More surprisingly, Banerjee devotes no attention to the processes by which these particular texts were composed. Despite the heated and complicated debates through the seventeenth century about both the reliability of historically contingent observations of particulars and the extent to which they could be used as the basis for general assertions about the nature of things, she takes the shift to empiricism and the privileging of induction as uncomplicated. But travel observations and the process by which they were translated into text was far from a straightforward process. All the travelers whose works are discussed here would have reworked the notes they made about what they saw into the form in which they are now known. Some did so a long time after their return. Terry, for instance, did not publish his account until some thirty years after his return home, and then in response to particular concerns. But this means that such works cannot be taken as neutral, quasi-scientific accounts. Reworked by their authors, these texts have been through a process of interpolation whereby chronologically ordered, contingent facts have been extracted from context, and rearranged in such a way as to invest them with meaning as evidence of something. This process of generalizing from individual observations to create a useful representation of some aspect of reality is not just a scientific one: it is rhetorical too. But Banerjee expresses no interest in the role of rhetoric in the fashioning of these texts either in terms of their representation of Indian manners and customs or more generally in terms of the rhetoric of early scientific production, the subject of much recent scholarship.

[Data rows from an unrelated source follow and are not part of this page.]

(** C3 at the failing reader of the package's tests. *)
Lemma C3_closed_exactly_once_witness :
  closer (input (Process errorReader)) = true
  /\ count is_close
       (snd (To (H := Data_Response_impl (H := spec_ErrorMethods))
               (Process errorReader) zero_RawResponse [])) = 1
  /\ count is_close
       (snd (vkResponseProcessor_Raw (H := spec_ErrorMethods) (H0 := ids_Unmarshal)
               (Process errorReader) [] [])) = 1.
Proof.
  split; [reflexivity|].
  apply (C3_closed_exactly_once (H := spec_ErrorMethods)
           (H0 := Data_Response_impl (H := spec_ErrorMethods))
           (H1 := ids_Unmarshal)
           (Process errorReader) zero_RawResponse [] []).
  reflexivity.
Defined.

(** C4: when the decode of the envelope fails (malformed JSON, a read
    failure of the stream, also one before any byte), [To] returns that
    failure unchanged and never calls the error check [ServerError]. *)
Theorem C4_decode_failure_returned {R} `{Response R}
    (d : vkResponseProcessor) (response r : R) (e : error) (trace : list event) :
  decode_stream (input d) response = (r, Some e) ->
  fst (To d response trace) = (r, Some e)
  /\ count is_hook (snd (To d response trace)) = count is_hook trace.
Proof.
  intros Hd. rewrite To_eval, Hd. cbn zeta. split; [reflexivity|].
  simpl. rewrite !count_app. destruct (closer (input d)); unfold count; simpl; lia.
Qed.

(** C4 at the failing reader of the package's tests. *)
Lemma C4_decode_failure_returned_witness :
  fst (To (H := Data_Response_impl (H := spec_ErrorMethods))
         (Process errorReader) zero_RawResponse [])
  = (zero_RawResponse, Some io_ErrUnexpectedEOF)
  /\ count is_hook
       (snd (To (H := Data_Response_impl (H := spec_ErrorMethods))
               (Process errorReader) zero_RawResponse [])) = count is_hook [].
Proof.
  apply (C4_decode_failure_returned (H := Data_Response_impl (H := spec_ErrorMethods))
           (Process errorReader) zero_RawResponse zero_RawResponse
           io_ErrUnexpectedEOF []).
  reflexivity.
Defined.


(** The error envelope of the tests, in raw mode: the classified error
    with code 10 is returned, and the caller's target is not decoded. *)
Lemma Raw_error_envelope :
  run (vkResponseProcessor_Raw (H := spec_ErrorMethods) (H0 := ids_Unmarshal)
         (Process (NewBufferString sError)) [])
  = (([], Some (ServerErr
         (mkError 10 "Internal server error: could not get application"
            [("oauth", "1"); ("method", "users.get"); ("user_id", "1"); ("v", "5.35")]
            zero_Request))),
     [EvDecode; EvServerError]).
Proof. vm_compute. reflexivity. Qed.

(** C10: for a well-formed envelope that has neither an [error] object
    nor a [response] member, raw-mode processing returns the error of
    the second decode: the decode of the envelope and the error check
    succeed, the captured fragment is empty, and [json.Unmarshal] of no
    bytes fails. The full-envelope path returns no error on the same
    input (for a target whose error check passes before the call, such
    as a fresh one). *)
Theorem C10_raw_fails_on_empty_envelope `{ErrorMethods} {V} `{Unmarshal V} {T} `{Unmarshal T}
    (rd : Reader) (raw : string) (members : list (string * (string * json)))
    (rest : string) (v : V) (target : Data T) (trace : list event) :
  scan (content rd) = Complete raw (JObject members) rest ->
  (forall key rv, (key, rv) ∈ members ->
     field_matches "error" key = false /\ field_matches "response" key = false) ->
  Error_ServerError zero_Error = None ->
  Error_ServerError (Data_Error target) = None ->
  fst (vkResponseProcessor_Raw (Process rd) v trace)
  = (v, Some (SyntaxError "unexpected end of JSON input"))
  /\ (exists before,
        snd (vkResponseProcessor_Raw (Process rd) v trace)
        = (before ++ [EvUnmarshal EmptyString])%list)
  /\ fst (To (Process rd) zero_RawResponse trace) = (zero_RawResponse, None)
  /\ fst (To (Process rd) target trace) = (target, None).
Proof.
  intros Hscan Hno Hzero Hfresh.
  assert (Hdec : forall (U : Type) (HU : Unmarshal U) (t : Data U),
            decode_stream rd t = (t, None)).
  { intros U HU t. unfold decode_stream. rewrite Hscan.
    unfold unmarshal, Data_Unmarshal. now apply Data_members_skipped. }
  rewrite Raw_eval, !To_eval. cbn [input Process].
  repeat match goal with
  | |- context [@decode_stream ?R ?I rd ?t] =>
      replace (@decode_stream R I rd t) with (t, @None error)
        by (symmetry; apply Hdec)
  end.
  cbn zeta.
  repeat match goal with
  | |- context [@ServerError ?R ?I ?t] =>
      change (@ServerError R I t) with (Error_ServerError (Data_Error t))
  end.
  change (Data_Error zero_RawResponse) with zero_Error.
  change (Raw_Bytes (Data_Response zero_RawResponse)) with EmptyString.
  rewrite Hzero, Hfresh. cbn [fst snd].
  split; [apply unmarshal_bytes_empty|].
  split; [|split; reflexivity].
  eexists. rewrite !app_assoc. reflexivity.
Qed.

(** C10 at an envelope whose only member is [ok]. *)
Lemma C10_raw_fails_on_empty_envelope_witness :
  fst (vkResponseProcessor_Raw (H := spec_ErrorMethods) (H0 := ids_Unmarshal)
         (Process (NopCloser (NewBufferString sEmptyEnvelope))) [] [])
  = ([], Some (SyntaxError "unexpected end of JSON input"))
  /\ (exists before,
        snd (vkResponseProcessor_Raw (H := spec_ErrorMethods) (H0 := ids_Unmarshal)
               (Process (NopCloser (NewBufferString sEmptyEnvelope))) [] [])
        = (before ++ [EvUnmarshal EmptyString])%list)
  /\ fst (To (H := Data_Response_impl (H := spec_ErrorMethods))
            (Process (NopCloser (NewBufferString sEmptyEnvelope)))
            zero_RawResponse [])
     = (zero_RawResponse, None)
  /\ fst (To (H := Data_Response_impl (H := spec_ErrorMethods) (H0 := ids_Unmarshal))
            (Process (NopCloser (NewBufferString sEmptyEnvelope)))
            (mkData zero_Error []) [])
     = (mkData zero_Error [], None).
Proof.
  apply (C10_raw_fails_on_empty_envelope (H := spec_ErrorMethods)
           (H0 := ids_Unmarshal) (H1 := ids_Unmarshal)
           (NopCloser (NewBufferString sEmptyEnvelope))
           sEmptyEnvelope [("ok", ("true", JBool true))] EmptyString
           [] (mkData zero_Error []) []).
  - vm_compute. reflexivity.
  - intros key rv Hin. apply list_elem_of_singleton in Hin.
    injection Hin as -> _. split; reflexivity.
  - reflexivity.
  - reflexivity.
Defined.

(** ** The exits of Client.Do *)

Lemma Do_eval {R} `{Response R} (c : Client) (request : Request) (response : R)
    (trace : list event) :
  let req := request_descriptor request in
  let attached := setRequest request response in
  let called := (trace ++ [EvSetRequest request; EvTransport req])%list in
  Do c request response trace
  = match httpClient c req with
    | (_, Some e) => (Returns (attached, Some e), called)
    | (None, None) => (Panics nil_dereference, called)
    | (Some res, None) =>
        if negb (StatusCode res =? StatusOK)%Z
        then (Returns (attached, Some ErrBadResponseCode), called)
        else let '(r, tr) := To (Process (Body res)) attached called in
             (Returns r, tr)
    end.
Proof.
  cbn zeta. unfold Do, call_setRequest, httpClient_Do, emit.
  unfold mbind, M_bind, mret, M_ret. rewrite HTTP_returns.
  fold (request_descriptor request). rewrite <- app_assoc. cbn [app].
  destruct (httpClient c (request_descriptor request)) as [[res|] [e|]];
    try reflexivity.
  destruct (negb (StatusCode res =? StatusOK)%Z); [reflexivity|].
  destruct (To _ _ _) as [r tr]. reflexivity.
Qed.
Lemma onmessage_keeps_connection_witness :
  let msg := mkMessage (Some (mkToolCall [Examples.forward_a]))
               (Some (mkServerContent (Some (mkModelTurn (Some
                  [mkPart None (Some "Affirmative"%string)]))))) in
  audioDataOf msg = None /\
  fst (fst (run Examples.sink_ok 7 Examples.connected 0 (onmessage msg)))
  = Examples.connected.
Proof.
  intros msg. split; [reflexivity|].
  destruct (onmessage_keeps_connection Examples.sink_ok 7 msg Examples.connected 0)
    as (_ & _ & _ & _ & _ & _ & _ & H).
  exact (H eq_refl).
Defined.

(** ** Commands, teardown and scene analysis *)

Section CommandFacts.
Import Notions.
Local Open Scope Q_scope.

Lemma spd_of_range (a : Args) :
  (speed a = None \/ exists q, speed a = Some (Fin q) /\ 0 <= q /\ q <= 255) ->
  exists s, spd_of a = Fin s /\ 0 <= s /\ s <= 255.
Proof.
  unfold spd_of. intros [-> | (q & -> & Hlo & Hhi)].
  - exists 200. repeat split; intros E; discriminate E.
  - cbn [truthy]. destruct (negb (is_zero q)).
    + exists q. auto.
    + exists 200. repeat split; intros E; discriminate E.
Qed.

(** X13. A command built from a tool call never has both axes set, and
    when the speed argument is missing or lies between 0 and 255 both axes
    lie in the PWM range [-255, 255]. *)
Theorem motorCommand_axes (a : Args) :
  let c := motorCommand a in
  (throttle c = Fin 0 \/ steer c = Fin 0) /\
  ((speed a = None \/ exists q, speed a = Some (Fin q) /\ 0 <= q /\ q <= 255) ->
   in_pwm_range (throttle c) /\ in_pwm_range (steer c)).
Proof.
  cbv zeta. split.
  - unfold motorCommand. destruct (direction a) as [dir|]; [|now left].
    repeat match goal with
           | |- context [if ?b then _ else _] => destruct b
           end; cbn; auto.
  - intros Hsp. destruct (spd_of_range a Hsp) as (s & Hs & Hlo & Hhi).
    unfold motorCommand. rewrite Hs.
    destruct (direction a) as [dir|].
    + repeat match goal with
             | |- context [if ?b then _ else _] => destruct b
             end; cbn; repeat split; lra.
    + cbn. repeat split; lra.
Qed.

Lemma motorCommand_axes_witness :
  let a := mkArgs (Some "backward"%string) (Some (Fin 255)) in
  (speed a = None \/ exists q, speed a = Some (Fin q) /\ 0 <= q /\ q <= 255) /\
  in_pwm_range (throttle (motorCommand a)) /\
  in_pwm_range (steer (motorCommand a)).
Proof.
  intros a.
  assert (H : speed a = None \/
              exists q, speed a = Some (Fin q) /\ 0 <= q /\ q <= 255).
  { right. exists 255. split; [reflexivity|]. split; intros E; discriminate E. }
  split; [exact H | exact (proj2 (motorCommand_axes a) H)].
Defined.
(** ** Zeller's congruence *)

(** From year 1 on the shifted year is not negative, truncation is floor,
    and the code computes the congruence. *)
Lemma dotwByDate_zellerFloor (year month day monthDays : Z) :
  1 <= year ->
  1 <= month <= 12 ->
  daysInMonth year (month - 1) = Ok monthDays ->
  1 <= day <= monthDays ->
  dotwByDate year month day = Ok (zellerFloor year month day).
Proof.
  intros Hy Hm Hmd Hd.
  rewrite (dotwByDate_ok _ _ _ _ Hm Hmd Hd). f_equal.
  unfold zellerTrunc, zellerFloor. cbv zeta.
  set (m := if month <? 3 then month + 12 else month).
  set (y := if month <? 3 then year - 1 else year).
  assert (Hy0 : 0 <= y) by (subst y; destruct (month <? 3); lia).
  assert (Hm0 : 3 <= m <= 14) by (subst m; destruct (Z.ltb_spec month 3); lia).
  clearbody m y.
  rewrite (Z.rem_mod_nonneg y 100), (Z.quot_div_nonneg y 100) by lia.
  pose proof (Z.mod_pos_bound y 100 eq_refl) as HK.
  pose proof (Z.div_pos y 100 Hy0 eq_refl) as HJ.
  set (K := y mod 100) in *. set (J := y / 100) in *. clearbody K J.
  rewrite (Z.quot_div_nonneg (13 * (m + 1)) 5), (Z.quot_div_nonneg K 4),
    (Z.quot_div_nonneg J 4) by lia.
  pose proof (Z.div_pos (13 * (m + 1)) 5 ltac:(lia) eq_refl).
  pose proof (Z.div_pos K 4 ltac:(lia) eq_refl).
  pose proof (Z.div_pos J 4 HJ eq_refl).
  set (s := day + 13 * (m + 1) / 5 + K + K / 4 + J / 4 + 5 * J) in *.
  assert (Hs : 0 <= s) by (subst s; lia). clearbody s.
  rewrite (Z.rem_mod_nonneg s 7) by lia.
  pose proof (Z.mod_pos_bound s 7 eq_refl).
  rewrite Z.rem_mod_nonneg by lia. reflexivity.
Qed.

Instead, Banerjee makes much of what she calls “disavowals” and “transferences” (for instance, 67). These are comparisons she finds between the society of the observed and that of the observer that the latter seems deliberately to have ignored. For instance, Roe makes no comparison between what he took to be the corruption of Jahangir's court and that of James I in England, which she takes as an attempt “to construct a civilized England” in juxtaposition to the oriental “other” (54–55). But Roe was an ambassador writing a journal chronicling, for the directors of the East India Company, his efforts to secure a trading agreement with the Great Mughal—it would have been surprising, then, if he had chosen to offer such a digression. Similarly, she makes much of the fact that none of these writers parallels the act of sati to “the practices of heretic-burning and witch-burning, widespread in seventeenth-century Europe” (195). But this might have more to do with the facts that the last burning for heresy in England occurred in 1612 and that English witches were never burned (they were hanged).

Finally, India in Early Modern English Travel Writings could have benefited from a much more thorough editorial process. The material on the French travelers is extensive but is not directly connected to English developments. While Banerjee intends it to serve as contrast, she presents it without any assessment of the different intellectual context—in terms of both religion and epistemology—from which it emerged.